Our regional SPD analysis of archeological 14C dates strongly supports the notion of long-term connectivity between Early Iron Age agricultural communities inhabiting different regions of the Congo rainforest, corroborating the evidence for the introduction of iron metallurgy and cereal cultivation to previously settled Central African communities. These processes eventually linked the Congo rainforest with the Sahel region of North Africa (8, 61). Thus, also in Early Iron Age Africa, a vector-borne infectious disease may have propagated relatively effectively over large distances. At the same time, depending on the intensity of socioeconomic exchange between individual regions, such a disease may have developed asynchronously and caused different levels of mortality depending on region-specific population density and living conditions. The population decline ending the Early Iron Age in the continental interior regions of western and northern Congo basin (regions D and E) was less pronounced than that in southern Cameroon and Gabon (regions A and B) and lagged behind it by more than a century (fig. S5); available 14C dates from the Lower Congo basin (region C) present an intermediate pattern. Moreover, the SPDs of regions D and E reach minimum values only after 1000 CE, when those of all three Lower Guinean forest regions (A to C) already reflect renewed population expansion heralding the Late Iron Age.

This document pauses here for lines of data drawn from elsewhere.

(* ===== verification/JavaStream.v ===== *)
(** * The Java source as a stream

    In push mode the buffers follow one another from the segment on
    ([java_source_contiguous]), and the task returns after at most two jumps
    back ([java_source_loop_ends]).  In pull mode a range holds the bytes of
    the source and reading it ends ([getrange_reads]), unless Java keeps
    answering with an error ([getrange_spins]). *)

From S2P Require Import Prelude CFloat MediaTypes GstApi PluginApi JavaSource.
Local Open Scope Z_scope.
Local Open Scope plugin_scope.

(** ** Push mode *)

Section Loop.
Context `{EV : PEnv}.

Lemma push_event_spec ev e : pwp (push_event ev) e (fun _ e' _ => e' = e).
Proof. unfold push_event. psteps. reflexivity. Qed.

Lemma next_event_pending fuel e : pwp (next_event fuel) e (fun r _ _ => match js_pending_event e with
  | PENDING_UNKNOWN => (3 <= fuel)%nat
  | PENDING_SEGMENT => (2 <= fuel)%nat
  | _ => (1 <= fuel)%nat
  end -> r <> None).
Proof.
  revert e. induction fuel as [|fuel IH]; intros e.
  { cbn. pstep. destruct (js_pending_event e); lia. }
  assert (EOS : forall e', js_pending_event e' = PENDING_EOS -> pwp (next_event fuel) e' (fun r _ _ => (1 <= fuel)%nat -> r <> None)).
  { intros e' E. eapply pwp_mono; [apply IH|]. cbn beta. rewrite E. auto. }
  assert (SEG : forall e', js_pending_event e' = PENDING_SEGMENT -> pwp (next_event fuel) e' (fun r _ _ => (2 <= fuel)%nat -> r <> None)).
  { intros e' E. eapply pwp_mono; [apply IH|]. cbn beta. rewrite E. auto. }
  cbn [next_event]. unfold push_event. pstep. pstep. destruct (js_pending_event e) eqn:P.
  - pstep. pstep. pstep.
    + pstep. eapply pwp_mono with (P := fun _ _ _ => True); [|intros result e' t _].
      { unfold push_block, push_caps. psteps; exact I. }
      pstep; [|pstep; discriminate]. pstep. pstep. eapply pwp_mono; [apply EOS; reflexivity|]. cbn beta. intros r1 e1 t1 H Hf. apply H. lia.
    + pstep; [pstep; pstep; eapply pwp_mono; [apply EOS; reflexivity|]; cbn beta; intros r1 e1 t1 H Hf; apply H; lia|].
      pstep; [pstep; pstep; eapply pwp_mono; [apply SEG; reflexivity|]; cbn beta; intros r1 e1 t1 H Hf; apply H; lia|].
      pstep; pstep; discriminate.
  - psteps; discriminate.
  - pstep; [|psteps; discriminate]. do 10 pstep. pstep; [pstep; discriminate|].
    pstep; [pstep; pstep; eapply pwp_mono; [apply EOS; reflexivity|]; cbn beta; intros r3 e1 t1 H Hf; apply H; lia|].
    psteps; discriminate.
  - psteps. discriminate.
Qed.
End Loop.

(** The task of the Java source always returns: from the start of its
    function it jumps back to [next_event] at most twice - a read error or the
    end of the data asks for the next segment, its refusal for the end of the
    stream - whatever Java and downstream answer. *)
Theorem java_source_loop_ends `{PEnv} (result : GstFlow) (e : JavaSource) :
  pwp (loop_body result) e (fun r _ _ => r <> None).
Proof.
  unfold loop_body. pstep; [|pstep; discriminate]. eapply pwp_mono; [apply next_event_pending|]. cbn beta.
  intros r e' t Hr. apply Hr. unfold next_event_fuel. destruct (js_pending_event e); lia.
Qed.

(** *** Contiguous buffers *)

(** Where the task is between its sections. *)
Inductive jtask := JIdle | JBody (result : GstFlow) | JEnd (result : GstFlow).
Record jconf := mkJConf { jc_element : JavaSource; jc_task : jtask }.

(** What reaches downstream. *)
Inductive jpush := JSegment (s : GstSegment) | JBuffer (b : DataBuffer).
Definition jpush_of (o : pobs) : list jpush :=
  match o with
  | @PObs R c r =>
      match c with
      | pad_push b => [JBuffer b]
      | pad_push_event SrcPad (EvSegment s) => [JSegment s]
      | _ => []
      end
  end.
Definition jpushes (t : list pobs) : list jpush := concat (map jpush_of t).

(** One section of one thread.  The stream lock keeps seeks and the start of
    the pipeline apart from the task. *)
Inductive jstep (c : jconf) : list pobs -> jconf -> Prop :=
| jstep_begin r e' t :
    jc_task c = JIdle -> runs (fun E => @loop_begin E) (jc_element c) r e' t -> jstep c t (mkJConf e' (JBody r))
| jstep_body r r' e' t :
    jc_task c = JBody r -> runs (fun E => @loop_body E r) (jc_element c) (Some r') e' t -> jstep c t (mkJConf e' (JEnd r'))
| jstep_end r e' t :
    jc_task c = JEnd r -> runs (fun E => @loop_end E r) (jc_element c) tt e' t -> jstep c t (mkJConf e' JIdle)
| jstep_request s n r e' t :
    runs (fun E => @seek_request E s n) (jc_element c) r e' t -> jstep c t (mkJConf e' (jc_task c))
| jstep_seek s n r e' t :
    jc_task c = JIdle -> runs (fun E => @seek_perform E s n) (jc_element c) r e' t -> jstep c t (mkJConf e' (jc_task c))
| jstep_start r e' t :
    jc_task c = JIdle -> runs (fun E => @java_source_change_state E READY_TO_PAUSED) (jc_element c) r e' t ->
    jstep c t (mkJConf e' (jc_task c))
| jstep_state tr r e' t :
    tr <> READY_TO_PAUSED -> runs (fun E => @java_source_change_state E tr) (jc_element c) r e' t -> jstep c t (mkJConf e' (jc_task c))
| jstep_activate m active r e' t :
    runs (fun E => @java_source_activatemode E m active) (jc_element c) r e' t -> jstep c t (mkJConf e' (jc_task c))
| jstep_query q r e' t :
    runs (fun E => @java_source_query E q) (jc_element c) r e' t -> jstep c t (mkJConf e' (jc_task c)).
Inductive jexec : jconf -> list pobs -> jconf -> Prop :=
| jexec_refl c : jexec c [] c
| jexec_step c t c' t' c'' : jstep c t c' -> jexec c' t' c'' -> jexec c (t ++ t') c''.

(** Buffers follow the segment's start and one another; [None] before the
    first segment, when there is no buffer. *)
Definition jexpect (ex : option Z) (p : jpush) : option Z :=
  match p with JSegment s => Some (sg_start s) | JBuffer b => option_map (fun o => u64 (o + db_size b)) ex end.
Fixpoint contiguous (ex : option Z) (ps : list jpush) : Prop :=
  match ps with
  | [] => True
  | p :: ps => match p with JBuffer b => 0 < db_size b /\ ex = Some (db_offset b) | JSegment _ => True end /\ contiguous (jexpect ex p) ps
  end.

Lemma jpushes_app t t' : jpushes (t ++ t') = jpushes t ++ jpushes t'.
Proof. unfold jpushes. rewrite map_app, concat_app. reflexivity. Qed.
Lemma contiguous_app ps qs : forall ex, contiguous ex ps -> contiguous (fold_left jexpect ps ex) qs -> contiguous ex (ps ++ qs).
Proof. induction ps as [|p ps IH]; intros ex; [auto|]. intros [H1 H2] H. split; [exact H1 | apply IH; assumption]. Qed.

(** The element knows where the buffers go on, unless it owes an event. *)
Definition jinv (ex : option Z) (e : JavaSource) : Prop :=
  has_mode MODE_HLS e = false /\ (js_pending_event e = PENDING_UNKNOWN -> ex = Some (u64 (js_position e))).
Definition jpost (ex : option Z) {A} (_ : A) (e : JavaSource) (t : list pobs) : Prop :=
  contiguous ex (jpushes t) /\ jinv (fold_left jexpect (jpushes t) ex) e.
(* ===== verification/JavaProgress.v ===== *)
(** * From Java to the decoder: the source linked to the progress buffer

    [javasource.c] pushes into [progressbuffer.c].  Here the two elements run
    together: every buffer and event that a section of the source's code pushes
    is handled by the progress buffer, whose answer is the answer the source
    sees, while the progress buffer's own threads go on in between.
    [java_to_decoder_stream] shows that the bytes that leave the progress buffer
    are Java's, at the offsets they carry, and go on where the last left off;
    [failed_seek_skips_block] shows what a seek does to that when Java refuses
    it and the block before it was not taken. *)

From S2P Require Import Prelude CFloat MediaTypes GstApi PluginApi FileCache ProgressBuffer ProgressStream JavaSource JavaStream.
Local Open Scope Z_scope.
Local Open Scope plugin_scope.

(** ** What crosses the link *)

Inductive feed := FBuffer (b : DataBuffer) (r : GstFlow) | FEvent (ev : GstEvent) (ok : bool).
Definition feed_of (o : pobs) : list feed :=
  match o with
  | @PObs R c r =>
      match c in pcall R return R -> list feed with
      | pad_push b => fun r => [FBuffer b r]
      | pad_push_event SrcPad ev => fun ok => [FEvent ev ok]
      | _ => fun _ => []
      end r
  end.
Definition feeds (t : list pobs) : list feed := concat (map feed_of t).

(** The progress buffer handles what the source pushes, in order, and its own
    threads go on in between.  The end of the stream may take the place of a
    segment, as in [pb_step]. *)
Inductive fed : list feed -> conf -> list delivery -> conf -> Prop :=
| fed_done c : fed [] c [] c
| fed_own fs c ds c1 ds' c' : pb_own c ds c1 -> fed fs c1 ds' c' -> fed fs c (ds ++ ds') c'
| fed_buffer b r e' t fs c ds c' :
    runs (fun E => @progress_buffer_chain E b) (cf_element c) r e' t -> os_ok t ->
    fed fs (mkConf e' (cf_task c) (if bool_decide (r = FLOW_OK) then cf_next c + db_size b else cf_next c) (cf_seek c)) ds c' ->
    fed (FBuffer b r :: fs) c ds c'
| fed_segment s ok e' t fs c ds c' :
    runs (fun E => @progress_buffer_sink_event E (EvSegment s)) (cf_element c) ok e' t -> os_ok t ->
    fed fs (mkConf e' (cf_task c) (if pb_eos (cf_element c) then cf_next c else sg_start s) (cf_seek c)) ds c' ->
    fed (FEvent (EvSegment s) ok :: fs) c ds c'
| fed_event ev ok e' t fs c ds c' :
    (forall s, ev <> EvSegment s) ->
    runs (fun E => @progress_buffer_sink_event E ev) (cf_element c) ok e' t ->
    fed fs (with_element c e') ds c' ->
    fed (FEvent ev ok :: fs) c (lost (cf_element c) e' ++ ds) c'.

(** Java copies the bytes of the stream, and never offers more than there
    are. *)
Definition java_answer (src : Z -> Z) (e : JavaSource) (o : pobs) : Prop :=
  match o with
  | @PObs R c r =>
      match c in pcall R return R -> Prop with
      | sig_copy_block n => fun r => r = bytes_of src (js_position e) (Z.to_nat n)
      | sig_read_next_block => fun r => js_position e + r <= js_size e
      | _ => fun _ => True
      end r
  end.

Late Iron Age resettlement and peak population density
Analogous to the first wave of immigration that gave rise to the Early Iron Age, also the second wave in the Late Iron Age may have been facilitated by an episode of widespread climatic drought. A review of hydroclimatic trends in Africa over the past 2000 years, focusing on well-dated records with high temporal resolution (62), indicates below-average precipitation in both western and eastern tropical Africa during a period broadly coincident with the Medieval Climate Anomaly in Europe (900 to 1250 CE). Most likely, this drought anomaly extended over the Congo basin, although very few high-quality records are available from the latter.
Perhaps the most notable feature of Congo rainforest demographic history as represented by the cross-regional SPD of archeological 14C dates (Fig. 2) is the relatively low inferred peak Late Iron Age probability reached in the 18th century compared to the high cross-regional peak inferred for the Early Iron Age reached around 350 CE. The comparatively unimpressive appearance of the Late Iron Age is even more pronounced in the SPD-based composite kernel density estimate (CKDE) trajectories (Fig. 2). This result contrasts with the strong increase in the number of pottery groups during the Late Iron Age expansion phase (1000 to 1400 CE), eventually reaching maxima (24 to 26 in the period 1300 to 1600 CE) that rivaled those of the Early Iron Age (23 to 25 in the period 0 to 400 CE; Fig. 3A). In addition, the trajectories of population density in Gabonese forest communities inferred by genetic analysis (Fig. 4) mostly show exponential growth throughout the Late Iron Age. Considered in isolation, it could be argued that the modest peak Late Iron Age probabilities within the archeological 14C dates may reflect depopulation of Central Africa due to the transatlantic slave trade (16th to 19th century) and its impact on Central African communities. A well-known example is the decline of the Kongo Kingdom (region C) and its societal transformation in the 17th and 18th century CE (63). A detailed comparison of the region-specific SPDs (fig. S5) with historical data on the predominant timing and volume of slave extraction from each region may be instructive in this context but is outside the scope of this paper. However, the contrasting evidence from pottery and genetic data indicates that the modest Late Iron Age probabilities within the summed 14C ages are largely due to a general tendency of archeologists to refrain from obtaining 14C dates on Late Iron Age archeological contexts either because the nonweathered appearance of pottery finds is already deemed sufficient to assign them to this period or because they are found in association with objects of European origin that can be dated independently (27). Other possible reasons are lack of interest for what is more recent, or uncertainty in the 14C calibration curves for this relatively recent period.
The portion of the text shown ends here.